Would you reproduce exactly the lines below from the one holding "(∀ b, h ≠ Granted" through the one holding "(k : outcome", inclusive, and no others?

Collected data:
────

(* ===== verification/GovernanceSpec.v ===== *)
(** * What the governance wrapper grants

    The calls of the wrapper, against what they promise: a granted tool admission holds a permission
    for an admitted action, an orchestration authorizes exactly the admitted actions of its batch,
    a task is finally accepted only on complete, bound and source-bound evidence.  The batches of the
    orchestrator meet what governance asks of them. *)

From Stdlib Require Import Ascii String Sorting.Sorted.
From stdpp Require Import base list gmap.
From S2P Require Import Prelude PyStr PyNumber Sha256 Canonical CanonicalFacts Fingerprints Records RecordsFacts Kahn Obligations Epistemic Orchestration Admission AdmissionFacts AdmissionSpec Budget Progress Snapshot Receipts Governance CompactEvidence CompactEvidenceFacts GovernanceReceipts Wrapper GovernanceFacts.

(** ** Granted outcomes *)

Lemma outcome_bind_granted {A B} (o : outcome A) (k : A → outcome B) b :
  outcome_bind o k = Granted b ↔ ∃ a, o = Granted a ∧ k a = Granted b.
Proof. destruct o; cbn; naive_solver. Qed.

Lemma reject_not_granted {A} policy stage reason ids bound details (a : A) :
  reject policy stage reason ids bound details ≠ Granted a.
Proof. unfold reject. by destruct (res_bind _ _). Qed.

Lemma catching_granted {A} caught (r : res A) h a :
  (∀ b, h ≠ Granted b) → catching caught r h = Granted a ↔ r = Ok a.
Proof.
  intros Hh. unfold catching. destruct r as [b|e]; [split; congruence|].
  split; [|discriminate]. destruct (caught e); [intros H; by destruct (Hh a)|discriminate].
Qed.

Lemma reject_if_granted {A} b h (k : outcome A) a :
  (∀ u, h ≠ Granted u) → reject_if b h k = Granted a ↔ b = false ∧ k = Granted a.
Proof.
  intros Hh. unfold reject_if. destruct b; [|naive_solver]. rewrite outcome_bind_granted. split; [|intros [? _]; discriminate].
  intros (u & H & _). by destruct (Hh u).
Qed.

(** [granted_inv H]: the steps of a granted call. *)
Ltac granted_step H :=
  lazymatch type of H with
  | outcome_bind _ _ = Granted _ =>
      let a := fresh "a" in let E := fresh "G" in apply outcome_bind_granted in H as (a & E & H);
      apply catching_granted in E; [|intros ?; apply reject_not_granted]
  | reject_if _ _ _ = Granted _ =>
      let E := fresh "G" in apply reject_if_granted in H as [E H]; [|intros ?; apply reject_not_granted]
  | catching _ _ _ = Granted _ => apply catching_granted in H; [|intros ?; apply reject_not_granted]
  end.

(** ** Tools *)

Lemma permission_of_policy policy name pm :
  GovernancePolicy.permission_for policy name = Ok (Some pm) → pm ∈ gp_tool_permissions policy ∧ tp_tool_name pm = name.
Proof.
  unfold GovernancePolicy.permission_for. intros ([] & _ & [= H])%res_bind_Ok.
  apply find_elem in H as [? H]. by apply bool_decide_eq_true in H.
Qed.

Lemma admit_tool_granted policy task governance d p c class dep requester t :
  GovernanceWrapper.admit_tool policy task governance d p c class dep requester = Granted t →
  grant_ok policy task governance t ∧ requester = DETERMINISTIC_ORCHESTRATOR ∧ class = Some (ta_authority_class t) ∧
  dep = Some (ta_dependency_fingerprint t) ∧ ta_admission_decision t = d.
Proof.
  unfold GovernanceWrapper.admit_tool. intros H. granted_step H. granted_step H. granted_step H.
  destruct a0 as [[d1 p1] c1]. granted_step H. destruct a0 as [pm|]; [|apply reject_not_granted in H; contradiction].
  destruct class as [class|]; [|apply reject_not_granted in H; contradiction]. granted_step H. granted_step H.
  destruct dep as [dep|]; [|apply reject_not_granted in H; contradiction]. do 3 granted_step H.
  apply make_grant in H as (Hk & -> & -> & -> & Hd & _ & _). split; [exact Hk|]. split; [reflexivity|].
  apply negb_false_iff, bool_decide_eq_true in G3 as ->. split; [reflexivity|]. split; [reflexivity|].
  apply res_bind_Ok in G1 as (d2 & Hd2%decision_copy_id & G1). apply res_bind_Ok in G1 as (? & _ & G1).
  apply res_bind_Ok in G1 as (? & _ & G1). injection G1 as <- <- <-. apply decision_copy_id in Hd. congruence.
Qed.

(** C9.  A granted tool admission carries a permission of the policy for the very action that the
    orchestrator admitted: the decision is admitted and unblocked, the proposal and the capability are
    the ones it names, and the action identity is that of the capability, the normalized arguments and
    the dependency state.  Only the orchestrator gets one.  A mutation needs its permission and an
    occurrence key; a pure or snapshot read is a cacheable read without one; only such reads may be
    answered from a cache. *)
Theorem tool_grant_sound policy task governance d p c class dep requester t :
  policy_ok policy →
  GovernanceWrapper.admit_tool policy task governance d p c class dep requester = Granted t →
  grant_ok policy task governance t ∧ requester = DETERMINISTIC_ORCHESTRATOR ∧ class = Some (ta_authority_class t) ∧
  dep = Some (ta_dependency_fingerprint t) ∧ ta_admission_decision t = d ∧
  (ta_cache_reuse_permitted t = true →
    is_replayed_read (ta_authority_class t) = true ∧ cap_replay_safety (ta_capability t) = CACHEABLE_READ).
Proof.
  intros Hp (Hk & Hr & Hc & Hd & He)%admit_tool_granted. repeat (split; [assumption|]). intros Hu.
  destruct (gk_permission _ _ _ _ Hk) as (pm & Hin & _ & Hcl & Hru & _). rewrite Hu in Hru.
  pose proof (proj1 (Forall_forall _ _) (po_permissions _ Hp) pm Hin) as Hpm.
  pose proof (pm_reuse _ Hpm Hru) as Hread. rewrite Hcl in Hread. split; [exact Hread|].
  exact (proj1 (gk_read _ _ _ _ Hk Hread)).
Qed.

(** ** The index of a batch's decisions *)

Definition admitted_action (d : AdmissionDecision) : option (pystr * AdmissionDecision) :=
  match ad_status d, ad_action_id d with ADMITTED, Some act => Some (act, d) | _, _ => None end.

(** The dictionaries that the loop builds, as functions of the decisions read so far. *)
Definition index_of (l : list AdmissionDecision) : decision_index := {|
  di_by_proposal := map (λ ad, (ad_proposal_id ad.2, ad.1)) (omap admitted_action l);
  di_by_action := omap admitted_action l;
  di_proposal_ids := rev (map ad_proposal_id l);
  di_proposal_keys := rev (map ad_proposal_key l) |}.

(** What governance asks of a decision after those before it. *)
Record decision_indexed (l : list AdmissionDecision) (d : AdmissionDecision) : Prop := {
  dx_id : ad_proposal_id d ∉ map ad_proposal_id l;
  dx_key : ad_proposal_key d ∉ map ad_proposal_key l;
  dx_layer : ad_authority_layer d = ORCHESTRATION;
  dx_clear : ad_status d ≠ DECISION_REJECTED → ad_blocking_obligation_ids d = [] ∧ ad_unresolved_state_keys d = [];
  dx_admitted : ad_status d = ADMITTED →
    ∃ act, ad_action_id d = Some act ∧ act ∉ map fst (omap admitted_action l);
  dx_deduplicated : ad_status d = DEDUPLICATED →
    ∃ act p, ad_action_id d = Some act ∧ ad_equivalent_proposal_id d = Some p ∧
      lookup_text (map (λ ad, (ad_proposal_id ad.2, ad.1)) (omap admitted_action l)) p = Some act
}.

Lemma lookup_text_None {A} (l : list (pystr * A)) k : lookup_text l k = None ↔ k ∉ map fst l.
Proof.
  unfold lookup_text. induction l as [|[k' a] l IH]; cbn [find map fst].
  - split; [intros _; apply not_elem_of_nil|done].
  - rewrite not_elem_of_cons, <- IH. destruct (bool_decide (k' = k)) eqn:E; bool_inv; cbn; naive_solver.
Qed.

Lemma lookup_text_elem {A} (l : list (pystr * A)) k a : lookup_text l k = Some a → (k, a) ∈ l.
Proof.
  unfold lookup_text. destruct (find _ l) as [[k' a']|] eqn:E; [|done]. cbn. intros [= <-].
  apply find_elem in E as [Hin E]. apply bool_decide_eq_true in E. cbn in E. by subst.
Qed.

Lemma lookup_text_unique {A} (l : list (pystr * A)) k a : NoDup (map fst l) → (k, a) ∈ l → lookup_text l k = Some a.
Proof. intros Hnd Hin. unfold lookup_text. by rewrite (find_unique fst l (k, a)). Qed.

Lemma not_nonempty {A} (l : list A) : nonempty l = false ↔ l = [].
Proof. by destruct l. Qed.

Lemma elem_of_rev {A} (x : A) l : x ∈ rev l ↔ x ∈ l.
Proof. by rewrite <- Permutation_rev. Qed.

────

* _Answer to the problem_:
  (∀ b, h ≠ Granted b) → catching caught r h = Granted a ↔ r = Ok a.
Proof.
  intros Hh. unfold catching. destruct r as [b|e]; [split; congruence|].
  split; [|discriminate]. destruct (caught e); [intros H; by destruct (Hh a)|discriminate].
Qed.

Lemma reject_if_granted {A} b h (k : outcome A) a :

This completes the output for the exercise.